***** Records provided *****

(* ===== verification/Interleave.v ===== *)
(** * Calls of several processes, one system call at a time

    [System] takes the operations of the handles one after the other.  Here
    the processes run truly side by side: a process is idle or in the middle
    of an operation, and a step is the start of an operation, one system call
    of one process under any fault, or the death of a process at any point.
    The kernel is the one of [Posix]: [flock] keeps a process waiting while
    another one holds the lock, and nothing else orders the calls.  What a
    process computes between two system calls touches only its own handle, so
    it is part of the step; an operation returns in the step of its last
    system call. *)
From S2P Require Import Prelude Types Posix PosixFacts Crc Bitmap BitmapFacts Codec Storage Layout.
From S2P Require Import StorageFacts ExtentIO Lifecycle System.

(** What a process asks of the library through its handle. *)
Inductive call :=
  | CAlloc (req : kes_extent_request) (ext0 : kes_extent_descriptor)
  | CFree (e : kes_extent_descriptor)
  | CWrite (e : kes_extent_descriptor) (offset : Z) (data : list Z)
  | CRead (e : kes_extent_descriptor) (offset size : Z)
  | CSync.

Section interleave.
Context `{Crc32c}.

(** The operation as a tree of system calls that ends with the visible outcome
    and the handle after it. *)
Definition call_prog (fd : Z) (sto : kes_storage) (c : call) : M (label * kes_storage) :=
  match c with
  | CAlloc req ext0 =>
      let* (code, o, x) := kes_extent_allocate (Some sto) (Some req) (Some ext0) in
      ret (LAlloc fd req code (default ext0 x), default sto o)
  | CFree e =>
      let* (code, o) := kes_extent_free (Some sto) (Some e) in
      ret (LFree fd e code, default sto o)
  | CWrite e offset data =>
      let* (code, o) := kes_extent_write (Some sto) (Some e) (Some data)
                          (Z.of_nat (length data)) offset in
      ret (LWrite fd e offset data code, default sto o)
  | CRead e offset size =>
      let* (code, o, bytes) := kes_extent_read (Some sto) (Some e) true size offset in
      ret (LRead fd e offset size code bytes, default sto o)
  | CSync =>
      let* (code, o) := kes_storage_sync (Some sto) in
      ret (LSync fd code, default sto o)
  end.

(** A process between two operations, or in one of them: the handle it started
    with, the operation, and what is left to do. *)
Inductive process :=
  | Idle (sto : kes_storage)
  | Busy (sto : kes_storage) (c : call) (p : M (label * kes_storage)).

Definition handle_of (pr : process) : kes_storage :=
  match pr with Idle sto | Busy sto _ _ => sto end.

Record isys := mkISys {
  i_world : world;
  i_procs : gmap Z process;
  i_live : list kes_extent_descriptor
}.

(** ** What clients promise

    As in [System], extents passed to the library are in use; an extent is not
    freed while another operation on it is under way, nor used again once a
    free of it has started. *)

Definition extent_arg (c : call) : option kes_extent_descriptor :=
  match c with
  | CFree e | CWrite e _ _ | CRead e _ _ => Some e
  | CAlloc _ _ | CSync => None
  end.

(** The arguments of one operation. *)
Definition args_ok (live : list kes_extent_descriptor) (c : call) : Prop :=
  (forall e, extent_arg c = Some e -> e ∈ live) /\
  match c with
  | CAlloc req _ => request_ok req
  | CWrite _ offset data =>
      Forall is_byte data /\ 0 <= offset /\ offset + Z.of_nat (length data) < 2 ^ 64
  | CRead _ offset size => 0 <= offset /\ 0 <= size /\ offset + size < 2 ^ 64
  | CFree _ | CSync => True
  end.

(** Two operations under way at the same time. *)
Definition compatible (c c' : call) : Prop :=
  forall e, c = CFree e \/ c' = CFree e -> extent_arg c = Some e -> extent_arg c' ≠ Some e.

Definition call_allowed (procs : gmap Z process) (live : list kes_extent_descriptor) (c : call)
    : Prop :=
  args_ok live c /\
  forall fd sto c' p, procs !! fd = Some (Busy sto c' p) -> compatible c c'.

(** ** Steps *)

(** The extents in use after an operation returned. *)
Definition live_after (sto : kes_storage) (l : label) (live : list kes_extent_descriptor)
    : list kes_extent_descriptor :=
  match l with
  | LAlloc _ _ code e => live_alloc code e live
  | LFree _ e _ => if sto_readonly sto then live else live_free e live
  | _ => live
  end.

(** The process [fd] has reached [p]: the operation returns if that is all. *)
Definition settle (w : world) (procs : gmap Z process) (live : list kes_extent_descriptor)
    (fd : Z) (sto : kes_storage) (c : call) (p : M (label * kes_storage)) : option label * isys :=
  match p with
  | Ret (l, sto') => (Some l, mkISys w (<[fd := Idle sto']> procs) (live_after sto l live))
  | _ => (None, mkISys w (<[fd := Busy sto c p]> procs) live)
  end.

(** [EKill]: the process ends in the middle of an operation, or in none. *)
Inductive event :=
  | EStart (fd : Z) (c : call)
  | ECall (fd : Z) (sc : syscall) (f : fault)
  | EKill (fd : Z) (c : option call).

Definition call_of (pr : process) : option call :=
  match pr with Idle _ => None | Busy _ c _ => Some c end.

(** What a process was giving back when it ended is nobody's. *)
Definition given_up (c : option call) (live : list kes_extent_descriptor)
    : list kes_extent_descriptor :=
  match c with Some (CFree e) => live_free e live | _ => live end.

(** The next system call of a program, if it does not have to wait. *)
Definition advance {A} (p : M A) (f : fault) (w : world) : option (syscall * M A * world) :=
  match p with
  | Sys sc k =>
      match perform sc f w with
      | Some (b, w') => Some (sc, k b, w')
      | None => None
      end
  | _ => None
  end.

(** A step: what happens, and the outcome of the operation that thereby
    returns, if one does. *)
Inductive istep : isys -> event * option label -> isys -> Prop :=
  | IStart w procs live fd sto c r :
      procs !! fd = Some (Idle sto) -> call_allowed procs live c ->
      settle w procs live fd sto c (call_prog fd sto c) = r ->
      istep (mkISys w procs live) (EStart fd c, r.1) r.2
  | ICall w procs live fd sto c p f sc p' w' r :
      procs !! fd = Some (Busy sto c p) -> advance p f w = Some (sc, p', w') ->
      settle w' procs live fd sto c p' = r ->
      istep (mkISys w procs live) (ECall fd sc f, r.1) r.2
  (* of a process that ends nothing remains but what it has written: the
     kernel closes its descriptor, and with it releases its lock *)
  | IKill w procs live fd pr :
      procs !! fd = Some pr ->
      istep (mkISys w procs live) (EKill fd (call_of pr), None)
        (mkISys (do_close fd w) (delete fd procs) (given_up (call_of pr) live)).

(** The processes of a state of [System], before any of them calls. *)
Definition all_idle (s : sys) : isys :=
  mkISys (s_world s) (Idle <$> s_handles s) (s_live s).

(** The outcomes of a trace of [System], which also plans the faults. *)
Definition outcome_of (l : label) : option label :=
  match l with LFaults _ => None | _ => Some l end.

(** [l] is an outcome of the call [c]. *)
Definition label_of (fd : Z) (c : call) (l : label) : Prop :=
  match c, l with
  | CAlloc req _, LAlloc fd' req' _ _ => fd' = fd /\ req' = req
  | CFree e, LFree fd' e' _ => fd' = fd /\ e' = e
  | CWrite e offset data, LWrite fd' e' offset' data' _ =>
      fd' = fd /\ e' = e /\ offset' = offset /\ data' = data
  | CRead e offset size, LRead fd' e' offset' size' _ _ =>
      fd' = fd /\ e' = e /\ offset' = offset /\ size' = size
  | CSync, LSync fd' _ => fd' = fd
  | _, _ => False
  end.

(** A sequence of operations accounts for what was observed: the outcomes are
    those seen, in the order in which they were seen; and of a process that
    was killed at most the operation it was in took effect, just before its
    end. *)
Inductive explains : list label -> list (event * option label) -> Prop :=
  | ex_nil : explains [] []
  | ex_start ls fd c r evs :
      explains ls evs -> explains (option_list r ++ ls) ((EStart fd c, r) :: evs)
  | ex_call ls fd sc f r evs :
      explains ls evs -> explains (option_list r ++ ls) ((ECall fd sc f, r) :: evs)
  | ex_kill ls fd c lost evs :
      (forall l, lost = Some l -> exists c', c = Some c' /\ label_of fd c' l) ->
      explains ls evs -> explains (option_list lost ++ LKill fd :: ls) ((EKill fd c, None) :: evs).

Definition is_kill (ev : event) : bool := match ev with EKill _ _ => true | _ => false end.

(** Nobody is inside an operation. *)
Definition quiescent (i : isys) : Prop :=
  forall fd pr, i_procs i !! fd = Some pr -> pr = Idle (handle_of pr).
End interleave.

*****
***** Records provided *****

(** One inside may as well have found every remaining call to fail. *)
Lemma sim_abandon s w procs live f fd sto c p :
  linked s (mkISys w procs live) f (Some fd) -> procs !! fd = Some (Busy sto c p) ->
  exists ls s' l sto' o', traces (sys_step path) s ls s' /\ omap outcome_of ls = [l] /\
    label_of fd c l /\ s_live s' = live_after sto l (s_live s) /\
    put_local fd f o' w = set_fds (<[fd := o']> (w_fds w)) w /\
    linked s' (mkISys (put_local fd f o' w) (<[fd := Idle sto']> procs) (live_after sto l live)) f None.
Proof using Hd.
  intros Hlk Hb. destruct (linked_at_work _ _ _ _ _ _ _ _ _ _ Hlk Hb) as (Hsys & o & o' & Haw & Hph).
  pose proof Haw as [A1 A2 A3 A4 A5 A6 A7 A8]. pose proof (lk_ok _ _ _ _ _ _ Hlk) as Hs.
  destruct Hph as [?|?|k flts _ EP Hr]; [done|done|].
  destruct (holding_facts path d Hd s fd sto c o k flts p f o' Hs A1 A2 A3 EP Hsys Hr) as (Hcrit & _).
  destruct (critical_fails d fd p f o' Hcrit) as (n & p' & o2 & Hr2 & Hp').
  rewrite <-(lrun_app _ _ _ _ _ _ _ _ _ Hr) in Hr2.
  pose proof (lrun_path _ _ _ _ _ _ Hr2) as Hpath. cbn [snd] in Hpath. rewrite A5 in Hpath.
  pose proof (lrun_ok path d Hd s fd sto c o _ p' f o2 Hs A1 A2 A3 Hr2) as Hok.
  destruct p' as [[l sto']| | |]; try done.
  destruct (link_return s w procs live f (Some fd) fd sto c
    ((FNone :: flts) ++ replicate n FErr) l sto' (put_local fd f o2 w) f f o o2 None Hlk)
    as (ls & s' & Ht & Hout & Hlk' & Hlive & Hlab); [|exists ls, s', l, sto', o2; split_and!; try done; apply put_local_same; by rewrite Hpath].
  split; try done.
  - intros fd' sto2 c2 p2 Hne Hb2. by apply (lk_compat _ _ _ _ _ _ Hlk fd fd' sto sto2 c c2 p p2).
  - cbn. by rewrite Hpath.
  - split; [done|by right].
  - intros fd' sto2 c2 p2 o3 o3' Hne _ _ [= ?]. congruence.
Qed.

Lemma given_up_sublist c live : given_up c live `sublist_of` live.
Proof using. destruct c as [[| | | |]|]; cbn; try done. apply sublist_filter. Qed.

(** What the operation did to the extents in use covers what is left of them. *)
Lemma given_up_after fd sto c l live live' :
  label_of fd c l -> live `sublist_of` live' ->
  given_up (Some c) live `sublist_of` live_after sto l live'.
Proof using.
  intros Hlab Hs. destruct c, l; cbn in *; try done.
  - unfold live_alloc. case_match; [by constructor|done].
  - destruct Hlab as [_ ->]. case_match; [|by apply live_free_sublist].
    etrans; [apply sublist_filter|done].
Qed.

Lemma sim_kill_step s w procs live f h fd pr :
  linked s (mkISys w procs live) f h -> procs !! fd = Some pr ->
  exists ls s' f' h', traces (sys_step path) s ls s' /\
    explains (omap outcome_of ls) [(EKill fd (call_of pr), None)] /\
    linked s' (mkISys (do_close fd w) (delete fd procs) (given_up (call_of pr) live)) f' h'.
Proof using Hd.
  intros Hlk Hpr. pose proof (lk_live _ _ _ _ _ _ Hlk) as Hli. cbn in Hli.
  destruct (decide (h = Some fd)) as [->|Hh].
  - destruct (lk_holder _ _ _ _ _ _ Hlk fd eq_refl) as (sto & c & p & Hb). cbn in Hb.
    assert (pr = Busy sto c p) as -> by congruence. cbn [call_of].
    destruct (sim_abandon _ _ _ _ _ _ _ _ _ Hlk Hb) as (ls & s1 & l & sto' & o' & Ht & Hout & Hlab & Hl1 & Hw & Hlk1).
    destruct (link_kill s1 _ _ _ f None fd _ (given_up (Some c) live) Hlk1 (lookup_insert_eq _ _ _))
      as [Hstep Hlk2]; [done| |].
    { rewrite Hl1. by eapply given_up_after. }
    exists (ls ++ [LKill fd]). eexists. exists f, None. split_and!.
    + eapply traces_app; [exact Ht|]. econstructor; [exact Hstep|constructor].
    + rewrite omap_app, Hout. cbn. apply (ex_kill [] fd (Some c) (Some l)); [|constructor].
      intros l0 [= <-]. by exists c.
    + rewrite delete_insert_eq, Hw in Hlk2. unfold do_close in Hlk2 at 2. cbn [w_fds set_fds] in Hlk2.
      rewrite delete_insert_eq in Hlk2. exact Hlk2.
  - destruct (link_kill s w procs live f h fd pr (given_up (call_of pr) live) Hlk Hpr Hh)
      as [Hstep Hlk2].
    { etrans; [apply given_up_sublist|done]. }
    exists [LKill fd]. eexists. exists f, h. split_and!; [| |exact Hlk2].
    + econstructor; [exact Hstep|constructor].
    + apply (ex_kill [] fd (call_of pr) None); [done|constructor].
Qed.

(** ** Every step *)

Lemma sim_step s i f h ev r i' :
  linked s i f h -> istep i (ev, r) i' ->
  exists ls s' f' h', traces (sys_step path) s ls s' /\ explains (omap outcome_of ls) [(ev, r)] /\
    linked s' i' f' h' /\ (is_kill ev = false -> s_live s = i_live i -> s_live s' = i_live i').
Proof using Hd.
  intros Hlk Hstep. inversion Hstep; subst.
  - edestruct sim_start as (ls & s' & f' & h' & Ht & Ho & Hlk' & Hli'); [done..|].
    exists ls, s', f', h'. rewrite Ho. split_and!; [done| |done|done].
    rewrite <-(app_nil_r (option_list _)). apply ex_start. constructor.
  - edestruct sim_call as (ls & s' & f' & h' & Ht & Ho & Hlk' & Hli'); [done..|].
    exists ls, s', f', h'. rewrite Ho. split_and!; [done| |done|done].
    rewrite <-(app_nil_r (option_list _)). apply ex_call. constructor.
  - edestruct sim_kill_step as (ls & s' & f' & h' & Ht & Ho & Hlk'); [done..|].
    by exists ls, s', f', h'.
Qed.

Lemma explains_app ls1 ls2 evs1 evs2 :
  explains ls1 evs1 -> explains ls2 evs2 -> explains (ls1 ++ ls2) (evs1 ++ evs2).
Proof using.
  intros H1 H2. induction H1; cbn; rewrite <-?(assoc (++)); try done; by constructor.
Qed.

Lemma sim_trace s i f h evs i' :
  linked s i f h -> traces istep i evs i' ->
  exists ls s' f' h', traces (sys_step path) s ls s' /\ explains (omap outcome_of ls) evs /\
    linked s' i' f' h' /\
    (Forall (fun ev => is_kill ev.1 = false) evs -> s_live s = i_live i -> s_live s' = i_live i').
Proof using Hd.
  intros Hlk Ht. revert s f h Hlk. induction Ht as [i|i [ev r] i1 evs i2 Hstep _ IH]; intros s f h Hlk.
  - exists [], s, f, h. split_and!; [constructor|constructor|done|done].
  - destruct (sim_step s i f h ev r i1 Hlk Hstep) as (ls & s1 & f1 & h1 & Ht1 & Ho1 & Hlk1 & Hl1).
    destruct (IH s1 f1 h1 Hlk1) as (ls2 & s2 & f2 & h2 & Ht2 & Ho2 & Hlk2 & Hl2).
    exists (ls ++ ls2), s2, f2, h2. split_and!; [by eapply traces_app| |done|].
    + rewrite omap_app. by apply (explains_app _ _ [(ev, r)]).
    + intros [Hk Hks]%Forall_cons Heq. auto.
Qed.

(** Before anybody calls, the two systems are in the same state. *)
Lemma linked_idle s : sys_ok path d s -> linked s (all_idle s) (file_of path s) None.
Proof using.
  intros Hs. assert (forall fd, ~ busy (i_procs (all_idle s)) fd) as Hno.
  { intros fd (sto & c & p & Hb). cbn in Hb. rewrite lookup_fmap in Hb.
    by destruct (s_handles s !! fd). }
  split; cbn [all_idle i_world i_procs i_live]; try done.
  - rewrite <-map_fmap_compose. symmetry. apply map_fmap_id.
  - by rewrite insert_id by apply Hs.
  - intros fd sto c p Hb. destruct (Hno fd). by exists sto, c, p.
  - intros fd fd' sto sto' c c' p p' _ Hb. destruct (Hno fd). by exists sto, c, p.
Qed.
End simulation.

*****

• **Your goal**
Every line that holds the string "eexists" must be copied from the records above.

• **Reply**
    exists (ls ++ [LKill fd]). eexists. exists f, None. split_and!.
    exists [LKill fd]. eexists. exists f, h. split_and!; [| |exact Hlk2].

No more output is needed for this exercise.